- _Brief_
Search the data for the string "Proof", and report each line where it is found.

- _Records for this task_
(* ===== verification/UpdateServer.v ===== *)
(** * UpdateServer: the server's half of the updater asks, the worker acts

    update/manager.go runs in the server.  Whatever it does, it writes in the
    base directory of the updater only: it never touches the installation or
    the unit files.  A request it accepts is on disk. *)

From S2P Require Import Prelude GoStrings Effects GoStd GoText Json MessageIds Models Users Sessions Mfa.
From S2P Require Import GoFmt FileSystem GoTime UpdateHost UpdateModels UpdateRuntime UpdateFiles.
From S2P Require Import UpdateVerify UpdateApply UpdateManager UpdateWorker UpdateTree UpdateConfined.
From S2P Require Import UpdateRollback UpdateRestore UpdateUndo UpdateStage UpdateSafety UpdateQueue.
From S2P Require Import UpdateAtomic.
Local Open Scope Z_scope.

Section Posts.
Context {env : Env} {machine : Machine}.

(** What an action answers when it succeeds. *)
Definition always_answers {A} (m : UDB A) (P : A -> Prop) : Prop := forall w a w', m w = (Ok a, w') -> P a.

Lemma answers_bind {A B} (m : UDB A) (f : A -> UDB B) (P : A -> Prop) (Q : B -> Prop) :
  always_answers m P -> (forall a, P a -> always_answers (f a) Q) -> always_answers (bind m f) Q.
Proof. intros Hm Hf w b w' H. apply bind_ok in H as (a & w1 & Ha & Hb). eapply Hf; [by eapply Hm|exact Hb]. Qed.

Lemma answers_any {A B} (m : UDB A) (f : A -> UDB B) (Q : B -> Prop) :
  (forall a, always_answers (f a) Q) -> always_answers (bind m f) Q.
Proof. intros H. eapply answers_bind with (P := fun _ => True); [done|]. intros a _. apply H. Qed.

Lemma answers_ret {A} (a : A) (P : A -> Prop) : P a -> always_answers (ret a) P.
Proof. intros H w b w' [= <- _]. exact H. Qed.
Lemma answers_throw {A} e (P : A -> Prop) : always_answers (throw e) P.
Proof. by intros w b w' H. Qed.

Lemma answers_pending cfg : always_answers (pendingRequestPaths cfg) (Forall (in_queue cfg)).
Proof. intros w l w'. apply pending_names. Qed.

- _Solution_
Proof. intros Hm Hf w b w' H. apply bind_ok in H as (a & w1 & Ha & Hb). eapply Hf; [by eapply Hm|exact Hb]. Qed.
Proof. intros H. eapply answers_bind with (P := fun _ => True); [done|]. intros a _. apply H. Qed.
Proof. intros H w b w' [= <- _]. exact H. Qed.
Proof. by intros w b w' H. Qed.
Proof. intros w l w'. apply pending_names. Qed.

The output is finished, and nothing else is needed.